今もクマは狩猟対象だが、捕獲時期は春から夏~秋に移り、効率が低下した。オスメスの比率も以前は同程度だったが、制度廃止後は行動範囲が広く農作物被害を出す若いオスが多く捕獲され、個体群への影響が多いメスの捕獲数が減っているため、数自体は増加。2倍ぐらいに増え、人身事故も増えてきた。本州のツキノワグマはヒグマより生息密度が高く、事故がさらに起きやすい。
さらに、ヒトが山に入ってクマを追わなくなったことで、ヒトへの警戒心が薄れている」

捕食体験があるクマはヒトを再び襲う?
最大のクマの事件といわれる1915年に北海道・三毛別(さんけべつ)で起きた「三毛別熊事件」では、2度にわたりクマが民家を襲い7人が死亡、負傷者が3人出た。
――ヒトの味を覚えたクマは再びヒトを襲うと言われています。
「クマは獲物を①引きずって持っていき隠す②すぐには食べない③後から戻ってくるーといった行動をとることがある。出会い頭に偶然遭遇し、若い個体で警戒心が薄かったり、興味本位で近づきヒトが逃げたことで獲物と認識して襲ってしまったケースもある。
福島町の個体は、4年前にもヒトを襲った個体だったことから、ヒトを補食対象と認識していた可能性も、出会いがしらに襲った可能性もあり、断定は難しい」
――クマよけと思ったスズがクマの襲撃を招くことはありますか。
「クマは学習能力が高く、ヒトが持っている食物を食べてヒトと食べ物を結びつける場合がある。山でスズを鳴らしているのにクマが近づいてきたという話もある」
――市街地にクマが出るのは、ヒトを恐れていないからでしょうか?
「ヒトへの警戒心が強い個体であれば近づかない。市街地に出るクマはある程度人慣れしている。従来、ヒトを恐れるがその常識が通用しなくなっている」

クマと出会ったときは背中を見せない?
――クマがいる山に入るときにスズ、ラジオ、クマスプレーなどが効果的といわれています。
「ラジオもスズも鳴りっぱなしだと周囲の音が聞こえにくくなる。
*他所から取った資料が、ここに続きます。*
Lemma pte32_fault_inv T l s fault_addr err p q :
  inv nowhere T l s -> p ∈ T -> guest_page (regions_of (info s) l) q ->
  kept_inv T l s (handle_shadow_pte32_fault s fault_addr err (V3_VAddr p) (V3_VAddr q)).
Proof.
  intros Hi Hp Hq. unfold handle_shadow_pte32_fault.
  pose proof (pte_slot T l s p fault_addr Hi Hp) as Hsp.
  pose proof (guest_slot _ q fault_addr Hq) as Hsq.
  pose proof (inv_guest_table _ _ _ _ _ _ Hi Hp Hq) as Hne.
  set (i := PTE32_INDEX fault_addr) in *.
  destruct (is_guest_pf _ _ =? 1); [apply kept_inv_done; [by apply inv_inject|done..]|].
  destruct (can_access_pte32 (hmem s) (V3_VAddr p) fault_addr err) eqn:Hacc.
  - by apply kept_inv_done.
  - destruct (shadow_lookup _ _ _ _ (u32 (PTE32_T_ADDR (get_pte32 (hmem s) (V3_VAddr q) i) +
      PT32_PAGE_OFFSET fault_addr)) Hi) as [(pa & -> & -> & Hg & Hu & _)|[-> _]]; run;
      [|apply kept_inv_done; [by apply inv_excp|done..]].
    set (B := PT32_BASE_ADDR pa) in *.
    assert (keeps_wf (fun e => e <| Pte32.page_base_addr := B |>)) as Hwf by keep_wf.
    pose proof (filling_start T l p i B s _ Hsp Hi Hwf ltac:(done)) as Hfl.
    match goal with |- context [find_pte_map ?s' ?k] => change (find_pte_map s' k) with (find_pte_map s k);
      destruct (find_pte_map_cases s k) as [[found ->]|[Hnc ->]]; run; [|by right] end.
    repeat case_match; (apply kept_inv_done; [|done..]);
      (eapply (filling_done T l p i B); [keep_filling; exact Hfl|done|exact Hg]).
  - destruct (filling_present T l p i s Hi Hp Hsp) as [Hfl Hg];
      [apply (can_access_pte32_present _ _ _ err); congruence|].
    destruct (_ && _); [|apply kept_inv_done; [by apply inv_inject|done..]].
    apply kept_inv_done; [|by case_match..].
    eapply (filling_done T l p i _); [keep_filling; exact Hfl|done|].
    case_match; exact Hg.
  - apply kept_inv_done; [by apply inv_inject|done..].
Qed.
(** Fetch and decode, and the handler proper, which gets the decoded instruction; then the
    instruction is skipped. *)
Definition emulate (decoder_state : xed_state) (s : vm)
    (handler : x86_instr -> vm -> outcome (Z * vm)) : outcome (Z * xed_state * vm) :=
  instr ← fetch s;
  '(r, decoder_state, dec_instr) ← v3_decode (info s) decoder_state instr dec0;
  if r =? -1 then Done (-1, decoder_state, s) else
  '(r, s) ← handler dec_instr s;
  if r =? -1 then Done (-1, decoder_state, s) else
  Done (0, decoder_state, s <| info := (info s) <| rip := u64 (rip (info s) + instr_length dec_instr) |> |>).

Definition cr0_lmsw (dec_instr : x86_instr) (info : guest_info) : outcome guest_info :=
  b ← read_at info (operand (src_operand dec_instr)) 8;
  let new_cr0_val := Z.land b 0x0f in
  let info := upd_cr0 info (lmsw_byte new_cr0_val) in
  Done (match shdw_pg_mode info with
        | SHADOW_PAGING => upd_guest_cr0 info (lmsw_byte new_cr0_val)
        | NESTED_PAGING => info
        end).

(** The page tables for the new mode. *)
Definition select_tables (info : guest_info) : guest_info :=
  match v3_get_mem_mode info with
  | VIRTUAL_MEM => set_cr3 info (ulong (shadow_cr3 (shdw_pg_state info)))
  | PHYSICAL_MEM =>
      upd_cr0 (set_cr3 info (ulong (direct_map_pt info))) (upd_cr0_32 (fun c => c <| Cr0.pg := 1 |>))
  end.
(** The low bytes of a word: the first [n], and their replacement. *)
Definition le_bytes (n : nat) (v : Z) : list Z := (fun i => field v (8 * Z.of_nat i) 8) <$> seq 0 n.

Fixpoint put_bytes (v : Z) (bs : list Z) : Z :=
  match bs with
  | [] => v
  | b :: bs => u8 b + 256 * put_bytes (v / 256) bs
  end.

Section svm_io.
Context {A : Arch} {Hos : OsHooks} {D : Type} {Hd : IoDevices D}.

Definition io_info (exit_info1 : Z) : svm_io_info := decode (u32 exit_info1).

(** The variable [read_size] or [write_size]. *)
Definition io_size (i : svm_io_info) : Z :=
  if negb (sz8 i =? 0) then 1 else if negb (sz16 i =? 0) then 2
  else if negb (sz32 i =? 0) then 4 else 0.

Definition addr_mask (info : guest_info) (i : svm_io_info) : Z :=
  if negb (addr16 i =? 0) then 0xffff else if negb (addr32 i =? 0) then 0xffffffff
  else if negb (addr64 i =? 0) then 0xffffffffffffffff else get_gpr_mask info.

(** The direction flag. *)
Definition io_direction (rflags : Z) : Z := if negb (field rflags 10 1 =? 0) then -1 else 1.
山歩きの上級者の方には、ストッパーがついているスズを携帯し、見通しがよければ鳴らさず、カーブなど見通しの悪い所で音を出してくださいと言っている。ホイッスルも有効だ」
――クマに万一出会ったときは?
「クマに気付かれていなければ静かにゆっくり立ち去る。走るのは転ぶ可能性もありお勧めしない。ヒグマの時速は50~60キロ、足にスパイクがついているようなもので逃げきれない。
クマが気付いていれば、目を合わせると威嚇されていると思われるため胸元を見る程度に視線を外して後退する。クマの許容距離は個体によって違うが、20m以内になるとクマスプレーを用意する。寝たフリではなく、身体を丸めて首の後ろに両手を回し、防御姿勢をとる。
それでも近付いてきたら、落ちている石や枝をとり声を上げて威嚇する。ただ、クマが動いていない時は逆効果になる。死亡事例は大抵一人でいるときに起こる。複数いる場合は固まることが重要だ」

――クマ接近の経験はありますか?
「20mぐらいの距離で出会ったことがある。クマスプレーを準備している間にクマが立ち去った。また、訓練したイヌを連れていてイヌがクマを追い払ってくれたこともある」
――イヌは効果的なんですね。
「訓練されたイヌでないと意味がない。イヌの散歩中に襲われるケースはよくある。イヌがクマを興奮させたりする。大事なのは、クマと出会わないようにすることだ」
海外旅行客への注意
――手つかずの自然が残され、クマを日常的に見ることができる北海道・知床国立公園は海外旅行客にも人気のスポットです。このほか日本の山、森林に多くのインバウンドが訪れます。アドバイスはありますか?
「クマの出没状況の情報収集をしてほしい。観光地では多言語で発信していることも多い。クマが出て観光地が閉鎖されていることもある。知床国立公園のクマはヒトから攻撃されないためヒトを見ても逃げないため、写真を撮影しようとエサを与える観光客もいる。そのヒトが無事でもほかのヒトが襲われるきっかけ作りになる。マナーの徹底が必要だ」
筆者:杉浦美香(産経新聞)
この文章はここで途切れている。